ERISA consultants at the Retirement Learning Center (RLC) Resource Desk regularly receive calls from financial advisors on a broad array of technical topics related to IRAs, qualified retirement plans and other types of retirement savings and income plans, including nonqualified plans, stock options, and Social Security and Medicare.  We bring Case of the Week to you to highlight the most relevant topics affecting your business.

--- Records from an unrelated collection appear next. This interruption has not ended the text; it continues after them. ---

(* ===== verification/Ipc.v ===== *)
(** * [src/runtime/ipc.rs]: the channel between the runtime and the
    container's init process

    A [SOCK_STREAM] socketpair delivers bytes in order and keeps no message
    boundaries.  What the kernel does with each [read(2)] and [write(2)] is
    scripted: it may be interrupted, may fail, and may transfer fewer bytes
    than it was asked to.  The bytes a receiver will ever get before the peer
    closes are its [stream]; a blocking read waits for the next of them, so it
    returns nothing only at their end. *)
From S2P Require Import Prelude RustStr Num Utf8 Error.

Module ipc.

Definition TAG_READY : ascii := "R".
Definition TAG_GO : ascii := "G".
Definition TAG_STARTED : ascii := "S".
Definition TAG_ERROR : ascii := "E".
Definition TAG_EXIT : ascii := "X".

Definition MAX_PAYLOAD : Z := 64 * 1024.

Definition tag_name (t : ascii) : string :=
  if ascii_dec t TAG_READY then "ready"
  else if ascii_dec t TAG_GO then "go"
  else if ascii_dec t TAG_STARTED then "started"
  else if ascii_dec t TAG_ERROR then "error"
  else if ascii_dec t TAG_EXIT then "exit"
  else "unknown".

(** What the kernel answers to one call: [Xfer n] moves at most [n] bytes. *)
Inductive answer := Intr | Fail (errno : Z) | Xfer (n : nat).

(** [&buf[n..]] and [&buf[..n]]. *)
Fixpoint take_str (n : nat) (s : string) : string :=
  match n, s with S n', String a s' => String a (take_str n' s') | _, _ => "" end.
Fixpoint drop_str (n : nat) (s : string) : string :=
  match n, s with S n', String _ s' => drop_str n' s' | _, _ => s end.

(** ** Writing *)

(** [Channel::write_all]: the bytes that reached the socket.  The kernel takes
    everything once the script is used up. *)
Fixpoint write_all (script : list answer) (buf : string) : result unit * list answer * string :=
  if str_is_empty buf then (Ok tt, script, "")
  else match script with
       | [] => (Ok tt, [], buf)
       | Intr :: s => write_all s buf
       | Fail e :: s => (Err (Syscall "write" e "sync channel"), s, "")
       | Xfer n :: s =>
           if (n =? 0)%nat then (Err (Io "sync channel closed while writing"), s, "")
           else
             let '(r, s', out) := write_all s (drop_str n buf) in
             (r, s', take_str n buf +:+ out)
       end.

(** [u32::to_le_bytes] and [u32::from_le_bytes]. *)
Definition le32 (n : Z) : string :=
  String (byte_of (n `mod` 256)) (String (byte_of ((n `div` 256) `mod` 256))
    (String (byte_of ((n `div` 65536) `mod` 256)) (String (byte_of ((n `div` 16777216) `mod` 256)) ""))).

Definition of_le32 (a b c d : ascii) : Z := bz a + 256 * bz b + 65536 * bz c + 16777216 * bz d.

Definition frame (tag : ascii) (payload : string) : string :=
  String tag (le32 (wrap_u 32 (str_len payload)) +:+ payload).

Definition send (script : list answer) (tag : ascii) (payload : string)
    : result unit * list answer * string :=
  if MAX_PAYLOAD <? wrap_u 32 (str_len payload) then (Err (Io "sync message too large"), script, "")
  else write_all script (frame tag payload).

Definition send_tag (script : list answer) (tag : ascii) := send script tag "".

Definition send_error (script : list answer) (msg : string) :=
  send script TAG_ERROR (take_str (Nat.min (String.length msg) (Z.to_nat MAX_PAYLOAD)) msg).

Definition send_exit (script : list answer) (code signal : Z) :=
  send script TAG_EXIT (le32 (wrap_u 32 code) +:+ le32 (wrap_u 32 signal)).

(** ** Reading *)

Definition truncated (n got : nat) : Error :=
  Io ("sync channel truncated: wanted " +:+ show_dec (Z.of_nat n) +:+ " bytes, got "
      +:+ show_dec (Z.of_nat got)).

(** The [while got < n] loop of [Channel::read_exact]; [out] holds the bytes
    got so far.  Gives the result, the rest of the script and the rest of the
    stream. *)
Fixpoint read_go (n : nat) (script : list answer) (out stream : string)
    : result (option string) * list answer * string :=
  let got := String.length out in
  let left := (n - got)%nat in
  if (n <=? got)%nat then (Ok (Some out), script, stream)
  else match script with
       | [] =>
           if (left <=? String.length stream)%nat
           then (Ok (Some (out +:+ take_str left stream)), [], drop_str left stream)
           else if str_is_empty (out +:+ stream) then (Ok None, [], "")
           else (Err (truncated n (got + String.length stream)), [], "")
       | Intr :: s => read_go n s out stream
       | Fail e :: s => (Err (Syscall "read" e "sync channel"), s, stream)
       | Xfer k :: s =>
           if str_is_empty stream then
             (if (got =? 0)%nat then Ok None else Err (truncated n got), s, "")
           else
             let m := Nat.min (Nat.max k 1) left in
             read_go n s (out +:+ take_str m stream) (drop_str m stream)
       end.

Definition read_exact (n : nat) (script : list answer) (stream : string) := read_go n script "" stream.

Definition recv (script : list answer) (stream : string)
    : result (option (ascii * string)) * list answer * string :=
  match read_exact 5 script stream with
  | (Err e, s, r) => (Err e, s, r)
  | (Ok None, s, r) => (Ok None, s, r)
  | (Ok (Some (String tag (String a (String b (String c (String d _)))))), s, r) =>
      let len := of_le32 a b c d in
      if MAX_PAYLOAD <? len then
        (Err (Parse ("sync frame claims " +:+ show_dec len +:+ " bytes, which is beyond the "
                     +:+ show_dec MAX_PAYLOAD +:+ " byte limit")), s, r)
      else if len =? 0 then (Ok (Some (tag, "")), s, r)
      else match read_exact (Z.to_nat len) s r with
           | (Err e, s', r') => (Err e, s', r')
           | (Ok None, s', r') => (Err (Io "sync channel closed mid-frame"), s', r')
           | (Ok (Some payload), s', r') => (Ok (Some (tag, payload)), s', r')
           end
  | (Ok (Some _), s, r) => (Err (Io "unreachable"), s, r)
  end.

(** [String::from_utf8_lossy]: each maximal part of an ill-formed sequence is
    replaced by U+FFFD. *)
Definition replacement : string := utf8_encode 0xFFFD.

(** The length of the well-formed sequence at the head, or the number of bytes
    to replace. *)
Definition seq_at (s : string) : nat + nat :=
  match s with
  | EmptyString => inr 0%nat
  | String a s1 =>
      if bz a <? 0x80 then inl 1%nat
      else match s1 with
      | EmptyString => inr 1%nat
      | String b s2 =>
          if negb (in_range 0xC2 0xF4 a && second_ok a b) then inr 1%nat
          else if in_range 0xC2 0xDF a then inl 2%nat
          else match s2 with
          | EmptyString => inr 2%nat
          | String c s3 =>
              if negb (is_cont c) then inr 2%nat
              else if in_range 0xE0 0xEF a then inl 3%nat
              else match s3 with
              | EmptyString => inr 3%nat
              | String d _ => if is_cont d then inl 4%nat else inr 3%nat
              end
          end
      end
  end.

Fixpoint lossy_go (fuel : nat) (s : string) : string :=
  match fuel with
  | O => ""
  | S f =>
      if str_is_empty s then ""
      else match seq_at s with
           | inl n => take_str n s +:+ lossy_go f (drop_str n s)
           | inr n => replacement +:+ lossy_go f (drop_str (Nat.max n 1) s)
           end
  end.

Definition from_utf8_lossy (s : string) : string := lossy_go (String.length s) s.

Definition expect (script : list answer) (want : ascii) (stream : string)
    : result string * list answer * string :=
  match recv script stream with
  | (Err e, s, r) => (Err e, s, r)
  | (Ok None, s, r) =>
      (Err (Container ("container init exited before sending " +:+ tag_name want)), s, r)
  | (Ok (Some (tag, payload)), s, r) =>
      if ascii_dec tag want then (Ok payload, s, r)
      else if ascii_dec tag TAG_ERROR then (Err (Container (from_utf8_lossy payload)), s, r)
      else (Err (Container ("expected " +:+ tag_name want +:+ " from container init, got "
                            +:+ tag_name tag)), s, r)
  end.

Definition parse_exit (payload : string) : option (Z * Z) :=
  match payload with
  | String a (String b (String c (String d (String e (String f (String g (String h _))))))) =>
      Some (wrap_s 32 (of_le32 a b c d), wrap_s 32 (of_le32 e f g h))
  | _ => None
  end.

End ipc.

A recent call with a financial advisor from Minnesota is representative of a common inquiry related to distributions, spousal consent and 401(k) plans.

Highlights of Discussion

  • The short answer is, “maybe.” It depends on whether the 401(k) plan is subject to the annuity distribution requirements under the Retirement Equity Act of 1984 (REA) or is considered a “REA safe-harbor” plan.
  • REA, in part, provided spousal protections with respect to defined contribution (DC) plan distribution options, and defaulted most plan disbursements for married couples to qualified joint and survivor annuities (QJSAs) and qualified preretirement survivor annuities (QPSAs), unless the participant and spouse executed certain waivers.
  • 401(k) plans that are subject to the REA annuity mandates require plan administrators to obtain written spousal consent to distribute plan benefits in a form other than an annuity [Treasury Regulation (Treas. Reg.) 401(a)-20, Q&A 17]. REA added the requirement to have spousal consent to take a distribution so that the nonemployee spouse would have some control over the form of benefit the participant chooses and would be, at the very least, aware that retirement benefits existed.
  • Regs at 1.417(e)-1(b)(2) and 1.401(a)-20, Q&A 27 provide for the following spousal consent exceptions for REA plans:
  1. For distributions made on or after October 17, 2000, a spouse’s consent is not required if the present value of the participant’s nonforfeitable accrued benefit, including both employer and employee contributions, on the date of the distribution is ≤ $5,000;
  2. If the plan administrator is satisfied there is no spouse or the spouse cannot be located;
  3. If the participant has a court order certifying his or her abandonment; or is legally separated;
  4. If the spouse is incompetent, the legal guardian can provide consent, even if the legal guardian is the participant;
  5. The plan must make required minimum distributions even though the employee, or spouse where applicable, fail to consent to the distribution (see Treas. Reg.401(a)(9)-8, Q&A 4).
  • REA safe-harbor plans, in contrast, are DC plans that are drafted to be exempt from the REA annuity requirements. The plan document will state whether it is a REA safe-harbor plan. Many, but not all, 401(k) plans are REA safe-harbor plans. Plan administrators are not required to obtain spousal consent for a distribution if the 401(k) plan is a REA safe harbor plan.
  • The criteria to be a REA safe-harbor plan are found in Reg. 1.401(a)-20, Q&A 3:
  • At death, a participant’s vested benefit must be payable to the spouse unless the participant is not married or the spouse consents to another named beneficiary;
  • The plan participant cannot elect payments in the form of an annuity;
  • The plan administrator separately accounts for and continues to apply the REA rules to amounts transferred from other plans subject to the REA rules (e.g., money purchase pension plans or target benefit plans).

Conclusion

Some 401(k) plans are subject to REA and, therefore, require distributions to be in the form of an annuity unless the plan administrator obtains proper participant and spousal waivers. Some plans are REA safe-harbor and do not require the plan administrator to obtain spousal consent for a distribution. The terms of the plan document will specify what type of plan it is.